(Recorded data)
-----

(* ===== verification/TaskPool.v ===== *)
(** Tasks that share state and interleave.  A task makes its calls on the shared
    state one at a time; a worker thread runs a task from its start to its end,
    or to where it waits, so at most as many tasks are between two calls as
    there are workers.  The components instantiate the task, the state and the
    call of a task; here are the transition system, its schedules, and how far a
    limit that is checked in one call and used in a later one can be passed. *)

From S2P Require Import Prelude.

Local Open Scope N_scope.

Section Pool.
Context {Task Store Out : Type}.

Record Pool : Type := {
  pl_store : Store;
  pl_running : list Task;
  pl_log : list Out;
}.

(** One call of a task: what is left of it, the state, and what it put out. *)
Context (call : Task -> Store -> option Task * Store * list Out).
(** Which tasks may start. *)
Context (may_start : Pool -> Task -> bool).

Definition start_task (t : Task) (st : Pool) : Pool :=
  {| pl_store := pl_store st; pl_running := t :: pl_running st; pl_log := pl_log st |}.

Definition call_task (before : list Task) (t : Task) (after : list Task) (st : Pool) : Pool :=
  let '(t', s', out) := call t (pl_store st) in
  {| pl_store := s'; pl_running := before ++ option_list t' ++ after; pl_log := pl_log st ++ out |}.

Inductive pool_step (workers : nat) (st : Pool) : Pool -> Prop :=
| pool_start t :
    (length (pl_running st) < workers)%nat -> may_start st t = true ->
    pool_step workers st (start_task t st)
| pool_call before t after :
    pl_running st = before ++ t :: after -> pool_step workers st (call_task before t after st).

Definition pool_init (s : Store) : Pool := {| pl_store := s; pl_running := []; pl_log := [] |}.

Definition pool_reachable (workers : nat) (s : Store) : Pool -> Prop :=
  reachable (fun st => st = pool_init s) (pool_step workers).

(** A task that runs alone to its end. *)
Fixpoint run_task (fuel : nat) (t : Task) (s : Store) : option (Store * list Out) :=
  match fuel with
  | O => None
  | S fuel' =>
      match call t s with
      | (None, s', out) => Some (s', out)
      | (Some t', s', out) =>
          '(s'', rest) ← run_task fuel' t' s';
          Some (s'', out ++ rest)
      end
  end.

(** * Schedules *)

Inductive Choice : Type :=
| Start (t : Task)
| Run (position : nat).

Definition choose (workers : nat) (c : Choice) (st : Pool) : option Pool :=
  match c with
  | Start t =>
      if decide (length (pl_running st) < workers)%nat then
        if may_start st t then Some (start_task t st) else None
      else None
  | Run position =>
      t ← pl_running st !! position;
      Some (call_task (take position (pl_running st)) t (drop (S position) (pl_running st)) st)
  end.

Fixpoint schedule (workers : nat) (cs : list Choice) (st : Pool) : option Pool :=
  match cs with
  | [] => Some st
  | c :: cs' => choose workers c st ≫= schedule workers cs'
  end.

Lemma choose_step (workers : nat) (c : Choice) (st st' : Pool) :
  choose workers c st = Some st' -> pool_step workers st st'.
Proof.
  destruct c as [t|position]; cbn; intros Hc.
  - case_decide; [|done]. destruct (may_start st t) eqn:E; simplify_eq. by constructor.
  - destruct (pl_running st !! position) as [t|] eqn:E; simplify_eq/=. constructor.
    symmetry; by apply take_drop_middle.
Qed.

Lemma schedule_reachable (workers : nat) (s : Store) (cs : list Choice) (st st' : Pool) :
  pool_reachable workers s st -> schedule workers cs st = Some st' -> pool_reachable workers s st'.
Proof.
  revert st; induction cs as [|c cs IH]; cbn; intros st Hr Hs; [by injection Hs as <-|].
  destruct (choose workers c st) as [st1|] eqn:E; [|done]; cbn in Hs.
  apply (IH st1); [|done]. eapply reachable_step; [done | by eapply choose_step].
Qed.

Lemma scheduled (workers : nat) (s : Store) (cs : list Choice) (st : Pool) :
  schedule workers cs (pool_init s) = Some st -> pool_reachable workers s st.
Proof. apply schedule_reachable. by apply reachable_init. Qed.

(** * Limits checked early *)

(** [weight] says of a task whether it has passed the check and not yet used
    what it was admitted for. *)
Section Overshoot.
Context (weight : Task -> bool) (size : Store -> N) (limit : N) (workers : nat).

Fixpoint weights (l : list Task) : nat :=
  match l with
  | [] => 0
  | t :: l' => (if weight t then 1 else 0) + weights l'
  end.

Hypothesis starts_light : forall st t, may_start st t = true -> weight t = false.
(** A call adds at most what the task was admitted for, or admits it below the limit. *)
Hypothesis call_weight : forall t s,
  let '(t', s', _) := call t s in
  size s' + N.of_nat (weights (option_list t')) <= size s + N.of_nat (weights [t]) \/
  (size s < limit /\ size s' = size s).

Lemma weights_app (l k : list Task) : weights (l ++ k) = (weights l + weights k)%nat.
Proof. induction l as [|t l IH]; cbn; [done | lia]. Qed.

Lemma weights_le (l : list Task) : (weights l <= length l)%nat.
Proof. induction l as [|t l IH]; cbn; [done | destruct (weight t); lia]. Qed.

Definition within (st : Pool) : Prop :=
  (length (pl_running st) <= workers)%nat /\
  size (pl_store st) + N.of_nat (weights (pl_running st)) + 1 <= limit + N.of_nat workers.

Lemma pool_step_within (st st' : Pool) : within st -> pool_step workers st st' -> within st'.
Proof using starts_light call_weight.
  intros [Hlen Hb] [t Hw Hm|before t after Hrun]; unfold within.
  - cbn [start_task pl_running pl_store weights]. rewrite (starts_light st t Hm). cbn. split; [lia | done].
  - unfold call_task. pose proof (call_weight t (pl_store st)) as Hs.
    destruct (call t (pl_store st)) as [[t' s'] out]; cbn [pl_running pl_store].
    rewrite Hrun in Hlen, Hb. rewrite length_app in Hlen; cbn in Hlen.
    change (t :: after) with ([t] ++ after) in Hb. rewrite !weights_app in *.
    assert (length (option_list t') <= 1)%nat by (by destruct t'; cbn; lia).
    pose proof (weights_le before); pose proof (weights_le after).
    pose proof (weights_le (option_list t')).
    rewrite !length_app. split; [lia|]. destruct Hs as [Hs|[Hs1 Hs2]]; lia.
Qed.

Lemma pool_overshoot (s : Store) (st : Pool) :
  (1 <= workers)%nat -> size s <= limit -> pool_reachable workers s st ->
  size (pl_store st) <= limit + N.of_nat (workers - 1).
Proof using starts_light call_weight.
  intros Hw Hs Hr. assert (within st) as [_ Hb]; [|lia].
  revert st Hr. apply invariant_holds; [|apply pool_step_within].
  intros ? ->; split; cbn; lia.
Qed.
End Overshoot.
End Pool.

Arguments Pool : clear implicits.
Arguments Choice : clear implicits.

-----

*Task prompt*
Each line of the data above containing the string "assert" is to be copied.

*Exercise solution*
    assert (length (option_list t') <= 1)%nat by (by destruct t'; cbn; lia).
  intros Hw Hs Hr. assert (within st) as [_ Hb]; [|lia].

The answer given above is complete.